Matt made the big reveal. There were no new tweeters. Nothing about the setup had changed. Even the tuning hadn't been touched since they heard it the month prior. All he had done was to adjust their expectations and bias. I don't remember what their reaction was but I don't recall it being one of humility. I think it was a big of anger. Those were good times.


----------



## Elgrosso

Nice stories thx!
Maybe I should try to push mine further.
But the mouths fit very well with the under dash curve right now, almost a continuity.
I wonder... well it's easy to test!


----------



## fredswain

Try it. You may like it. You may hate it. You are essentially sitting inside of an enclosure that has varying amounts of reflections around you. What works on paper in a free field or a home environment may have absolutely zero relevance to your car. Just because logic doesn't indicate that something shouldn't work doesn't mean that you shouldn't still try it. 

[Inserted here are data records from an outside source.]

(** ** Geometry (ntfs.c, lines 121-132) *)

Definition sector_size (ns : buffer) : Z := le16_to_cpu (le16_at ns ns.bytes_per_sector).
Definition cluster_size (ns : buffer) : Z := u32 (byte_at ns ns.sectors_per_cluster * sector_size ns).
Definition mft_cluster (ns : buffer) : Z := le64_to_cpu (le64_at ns ns.mft_cluster_location).
Definition mft_off (ns : buffer) : Z := u64 (mft_cluster ns * cluster_size ns).
Definition cluster_per_mft_record (ns : buffer) : Z := int8_of_byte (byte_at ns ns.cluster_per_mft_record).
Definition mft_record_size (ns : buffer) : Z :=
  if cluster_per_mft_record ns <? 0
  then shl32 1 (- cluster_per_mft_record ns)
  else u32 (cluster_per_mft_record ns * cluster_size ns).

(** The offset of the request for the volume record (line 141). *)
Definition mft_request_off (off : Z) (ns : buffer) : Z :=
  u64 (off + mft_off ns + u32 (MFT_RECORD_VOLUME * mft_record_size ns)).

(** ** The attribute walk (ntfs.c, lines 159-200) *)

(** Which [break] left the loop. *)
Inductive exit := ExitLenZero | ExitPastRecord | ExitEndMarker.

(** The four header fields read at the top of each iteration. *)
Definition attr_header_reads (attr_off : Z) : list event :=
  [ Read MftRecord (attr_off + attr.type) 4;
    Read MftRecord (attr_off + attr.len) 4;
    Read MftRecord (attr_off + attr.value_offset) 2;
    Read MftRecord (attr_off + attr.value_len) 4 ].

Section Probe.

(** The sizes of [id->label_raw] and [id->type_version] come from
    libvolume_id.h, which is not among the sources: they are parameters. *)
Variable VOLUME_ID_LABEL_SIZE : Z.
Variable VOLUME_ID_FORMAT_SIZE : Z.

(** Lines 182-187: [attr_p] is the index of the attribute in the record. *)
Definition volume_info_step (buf : buffer) (attr_p val_off : Z) (st : state) : state :=
  let info_p := attr_p + val_off in
  let st := assign_info (buf, info_p) st in
  let st := logging [ Read MftRecord (info_p + info.major_ver) 1;
                      Read MftRecord (info_p + info.minor_ver) 1 ] st in
  with_id (snprintf_version (VOLUME_ID_FORMAT_SIZE - 1)
             (byte_at buf (info_p + info.major_ver))
             (byte_at buf (info_p + info.minor_ver))) st.

(** Lines 189-199. *)
Definition volume_name_step (buf : buffer) (attr_p val_off val_len : Z) (st : state) : state :=
  let val_len := if val_len >? VOLUME_ID_LABEL_SIZE then VOLUME_ID_LABEL_SIZE else val_len in
  let val := attr_p + val_off in
  let st := logging [ Read MftRecord val val_len ] st in
  let st := with_id (fun id => volume_id_set_label_raw id buf val val_len) st in
  let st := logging [ Read MftRecord val val_len ] st in
  with_id (fun id => volume_id_set_label_unicode16 id buf val val_len) st.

I'm long winded with my stories but it's fun to relive those times. I'll have to find some pictures but I had a custom made set of Image mini horns made out of fiberglass. I think Eric only made 2 or 3 sets in fiberglass. I rebuilt the top of the dash in my '88 RX-7 and incorporated them into it, firing at the windshield. I tried it because I saw Matt Hashimoto's, Speakerworks Camaro pictures with his up there. Incidentally, it was Bob Troxler's '87 RX-7 with Waveguides under the dash that was the first time I'd ever heard of an under dash horn in the car. The "logic" of the high location in Matt Hashimoto's car made sense to me. In practice, they didn't work well. I was a custom installer so I really wanted to show off but the end result was a nice high and wide stage but no definition. The imaging was not precise. If you rely on reflections rather than direct radiation, you just won't get precise imaging. Remember that if you are playing with the top of the dash with any speaker type. 

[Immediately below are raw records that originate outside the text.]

Lemma lstrip_whitespace_app w s : whitespace w → lstrip (w ++ s) = lstrip s.
Proof. induction 1 as [|c w Hc _ IH]; simpl; [done|]. by rewrite Hc. Qed.

Lemma lstrip_app s r : lstrip s ≠ [] → lstrip (s ++ r) = lstrip s ++ r.
Proof.
  induction s as [|c s IH]; simpl; [done|].
  destruct (isspace c); [apply IH|done].
Qed.

Lemma lstrip_head s c : head (lstrip s) = Some c → isspace c = false.
Proof.
  induction s as [|x s IH]; simpl; [done|].
  destruct (isspace x) eqn:E; [done|]. simpl. by intros [= <-].
Qed.

Lemma lstrip_fixed c s : isspace c = false → lstrip (c :: s) = c :: s.
Proof. intros H. simpl. by rewrite H. Qed.

(** [lstrip] removes a whitespace prefix and nothing else. *)
Lemma lstrip_decompose s : ∃ l, whitespace l ∧ s = l ++ lstrip s.
Proof.
  induction s as [|c s (l & Hl & IH)]; simpl.
  - exists []. split; [constructor|done].
  - destruct (isspace c) eqn:E.
    + exists (c :: l). split; [by constructor|]. simpl. by rewrite <-IH.
    + exists []. split; [constructor|done].
Qed.

Lemma whitespace_reverse s : whitespace s → whitespace (reverse s).
Proof. unfold whitespace. by rewrite Forall_reverse. Qed.

Lemma whitespace_app a b : whitespace a → whitespace b → whitespace (a ++ b).
Proof. unfold whitespace. rewrite Forall_app. auto. Qed.

Lemma rstrip_decompose s : ∃ r, whitespace r ∧ s = rstrip s ++ r.
Proof.
  destruct (lstrip_decompose (reverse s)) as (l & Hl & E).
  exists (reverse l). split; [by apply whitespace_reverse|].
  unfold rstrip. rewrite <-reverse_app, <-E. by rewrite reverse_involutive.
Qed.

Lemma rstrip_whitespace_app s w : whitespace w → rstrip (s ++ w) = rstrip s.
Proof.
  intros Hw. unfold rstrip. rewrite reverse_app.
  by rewrite lstrip_whitespace_app by (by apply whitespace_reverse).
Qed.

Lemma rstrip_last s c : last (rstrip s) = Some c → isspace c = false.
Proof. unfold rstrip. rewrite last_reverse. apply lstrip_head. Qed.

(** [strip] removes a whitespace prefix and a whitespace suffix, and
    leaves the text between them as it is. *)
Lemma strip_decompose s : ∃ l r, whitespace l ∧ whitespace r ∧ s = l ++ strip s ++ r.
Proof.
  destruct (lstrip_decompose s) as (l & Hl & El).
  destruct (rstrip_decompose (lstrip s)) as (r & Hr & Er).
  exists l, r. unfold strip. by rewrite <-Er.
Qed.

Lemma strip_head s c : head (strip s) = Some c → isspace c = false.
Proof.
  unfold strip. destruct (rstrip_decompose (lstrip s)) as (r & _ & E).
  intros H. apply (lstrip_head s). rewrite E.
  destruct (rstrip (lstrip s)); [done|]. done.
Qed.

Lemma strip_last s c : last (strip s) = Some c → isspace c = false.
Proof. apply rstrip_last. Qed.

Lemma strip_fixed s :
  (∀ c, head s = Some c → isspace c = false) →
  (∀ c, last s = Some c → isspace c = false) →
  strip s = s.
Proof.
  intros Hh Hl. unfold strip.
  assert (lstrip s = s) as ->.
  { destruct s as [|c s']; [done|]. apply lstrip_fixed. by apply Hh. }
  unfold rstrip. rewrite <-(reverse_involutive s) at 2. f_equal.
  destruct (reverse s) as [|c t] eqn:E; [done|].
  apply lstrip_fixed, Hl. rewrite <-(reverse_involutive s), E.
  by rewrite last_reverse.
Qed.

I ended up building a car that used conventional kick panels using tweets and 6-1/2's both down there. That car went head to head against Matt Hashimoto one year at the IASCA finals. We finished 3rd (I was pissed as the winner was a guy we beat all season). Matt got 5th. I listened to his car as well as another car that had horns in the top of the dash. I forget the guy's name but it was an old green El Torino with Veritas horns in the top of the dash. Those guys were both awesome people btw. Both of those cars had the same problems that my RX-7 did. Put the horns back under the dash and suddenly it worked again. Matt built a custom CRX dash that had mini horns built into the top but firing at you instead of at the windshield. It worked better than firing up but still had some issues that tuning couldn't fix. Mark Eldridge's horn iterations in the 4Runner used custom designed horns firing up or forward that took the windshield and dash shape into account as a part of the horn itself. Those were the best imaging top mount horns I'd ever heard but they were custom pieces. Today he describes them as merely "ok" and admits he'd never do them again.

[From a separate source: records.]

(** ** What a run does not depend on *)

Lemma step_matches_importer_skipped kc kc' dn db_path bin skip_list force force' w :
  py_in "matches_importer" skip_list = true →
  step_matches_importer kc dn db_path bin skip_list force w =
  step_matches_importer kc' dn db_path bin skip_list force' w.
Proof. intros Hpy. unfold step_matches_importer. by rewrite Hpy. Qed.

Lemma step_delete_existing_skipped db_path skip_list force force' w :
  py_in "delete_existing" skip_list = true →
  step_delete_existing db_path skip_list force w =
  step_delete_existing db_path skip_list force' w.
Proof. intros Hpy. unfold step_delete_existing. by rewrite Hpy. Qed.

(** X2: of the verified snapshot the run reads the match collection and
    nothing else: two verified snapshots with the same matches give the same
    run, outcome, final state and events; and when matches_importer is
    skipped the verified snapshot is not read at all. *)
Theorem verified_snapshot_read_only_for_matches
    kc kc' dn dc bin skip_list force w :
  (matches kc = matches kc' →
   run_colmap_gv_from_loaded_data kc dn dc bin skip_list force w =
   run_colmap_gv_from_loaded_data kc' dn dc bin skip_list force w) ∧
  ("matches_importer" ∈ skip_list →
   run_colmap_gv_from_loaded_data kc dn dc bin skip_list force w =
   run_colmap_gv_from_loaded_data kc' dn dc bin skip_list force w).
Proof.
  split.
  - intros Heq. apply run_verified. unfold colmap_matches_of. by rewrite Heq.
  - intros Hskip.
    assert (py_in "matches_importer" skip_list = true) as Hpy
      by (unfold py_in; by apply bool_decide_eq_true).
    unfold run_colmap_gv_from_loaded_data.
    do 4 (apply bind_ext; intros [] ?).
    by apply bind_ext_l, step_matches_importer_skipped.
Qed.

(** X3: the force flag is read by delete_existing and by matches_importer
    only: when both are skipped, the run is the same for either value of the
    flag. *)
Theorem force_only_read_by_first_two_steps
    kc dn dc bin skip_list force force' w :
  "delete_existing" ∈ skip_list → "matches_importer" ∈ skip_list →
  run_colmap_gv_from_loaded_data kc dn dc bin skip_list force w =
  run_colmap_gv_from_loaded_data kc dn dc bin skip_list force' w.
Proof.
  intros Hs1 Hs2.
  assert (py_in "delete_existing" skip_list = true) as Hpy1
    by (unfold py_in; by apply bool_decide_eq_true).
  assert (py_in "matches_importer" skip_list = true) as Hpy2
    by (unfold py_in; by apply bool_decide_eq_true).
  unfold run_colmap_gv_from_loaded_data.
  do 3 (apply bind_ext; intros [] ?). cbv zeta.
  etransitivity;
    [apply bind_ext_l, (step_delete_existing_skipped _ _ force force'); done|].
  apply bind_ext; intros [] ?.
  by apply bind_ext_l, step_matches_importer_skipped.
Qed.

(** X4: with all four steps skipped and the mandatory collections there,
    the run ends normally having done nothing but log and remove the rigs in
    memory: every file, the umask and the pending replies are as they were,
    and no database, file or process event has happened. *)
Theorem all_steps_skipped_is_a_dry_run kc dn dc bin skip_list force w :
  let o := run_colmap_gv_from_loaded_data kc dn dc bin skip_list force w in
  let k := loaded_none_matches w in
  has_mandatory k = true →
  (∀ name, name ∈ all_steps → name ∈ skip_list) →
  o = mkOutcome (Ok tt) (set_loaded (flattened k) w)
        (EvLog INFO "run_colmap_gv..." :: rigs_log k) ∧
  files (final o) = files w ∧
  Forall (λ e, is_io e = false) (events o).
Proof.
  intros o k Hm Hall; subst o k.
  assert (∀ name, name ∈ all_steps → py_in name skip_list = true) as Hpy.
  { intros name Hin. unfold py_in. by apply bool_decide_eq_true, Hall. }
  assert (run_colmap_gv_from_loaded_data kc dn dc bin skip_list force w =
          mkOutcome (Ok tt) (set_loaded (flattened (loaded_none_matches w)) w)
            (EvLog INFO "run_colmap_gv..." :: rigs_log (loaded_none_matches w)))
    as Hrun.
  { rewrite run_complete by done.
    unfold run_steps, step_delete_existing, step_matches_importer,
      step_import, step_delete_db.
    rewrite !Hpy by (unfold all_steps; set_solver).
    unfold after. unfold_monad. simpl. by rewrite app_nil_r. }
  rewrite Hrun. simpl. split; [done|]. split; [done|].
  constructor; [done|]. apply rigs_log_not_io.
Qed.

(** ** The last step, when the database is there *)

(** X5: when delete_db is not skipped and the database file is there once
    the import step is over, the run ends normally and has removed that
    file and no other: every other path holds what it held after the import
    step. *)
Theorem delete_db_removes_only_the_database
    kc dn dc bin skip_list force w content :
  let i := run_through_import kc dn dc bin skip_list force w in
  let o := run_colmap_gv_from_loaded_data kc dn dc bin skip_list force w in
  "delete_db" ∉ skip_list →
  res i = Ok tt →
  files (final i) !! colmap_db_path dc = Some content →
  res o = Ok tt ∧
  files (final o) !! colmap_db_path dc = None ∧
  (∀ p, p ≠ colmap_db_path dc → files (final o) !! p = files (final i) !! p) ∧
  events o = events i ++ [EvLog DEBUG "delete intermediate colmap db.";
                          EvOsRemove (colmap_db_path dc)].
Proof.
  intros i o Hskip Hok Hfile; subst i o.
  assert (py_in "delete_db" skip_list = false) as Hpy
    by (unfold py_in; by apply bool_decide_eq_false).
  rewrite run_is_import_then_delete_db.
  rewrite res_bind, final_bind, events_bind, Hok.
  unfold step_delete_db. rewrite Hpy. simpl negb. cbv iota.
  unfold_blocks. unfold_monad. simpl. rewrite Hfile. simpl.
  split; [done|]. split; [apply lookup_delete_eq|]. split; [|done].
  intros p Hp. by apply lookup_delete_ne.
Qed.

(** ** One database path, one binary *)








(** ** The umask *)

Lemma step_delete_existing_umask db_path skip_list force w :
  umask (final (step_delete_existing db_path skip_list force w)) = umask w.
Proof. by_cases. Qed.

Lemma step_matches_importer_umask kc dn db_path bin skip_list force w :
  umask (final (step_matches_importer kc dn db_path bin skip_list force w)) =
  umask w.
Proof. by_cases. Qed.

Lemma step_delete_db_umask db_path skip_list w :
  umask (final (step_delete_db db_path skip_list w)) = umask w.
Proof. by_cases. Qed.

Lemma step_import_umask dc db_path skip_list w :
  umask (final (step_import dc db_path skip_list w)) =
  if py_in "import" skip_list then umask w else 2.
Proof.
  unfold step_import. destruct (py_in "import" skip_list); by_cases.
Qed.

One day Matt got this goofy idea to take the horns and shove them way back under the dash. It sounded like a ridiculous idea. It seemed more absurd than putting horns up top. You can't even see them. He wanted the path lengths as close to equal as possible. That was Speakerworks' original goal of the Waveguides. It was about path length equalization. Matt spent lots of time dampening the underside of the dash from reflections. All of our competition cars used as much reflection absorption as possible. If they'd have allowed us to remove the windows and replace them with acoustic foam, we would have. The end result of Matt shoving those first horns back was an idea that he still likes today. It just worked. Keep in mind that if you try it, make under dash trays that are heavily damped and carpeted. Merely moving those horns back and re-tuning may not be enough to get the result you want.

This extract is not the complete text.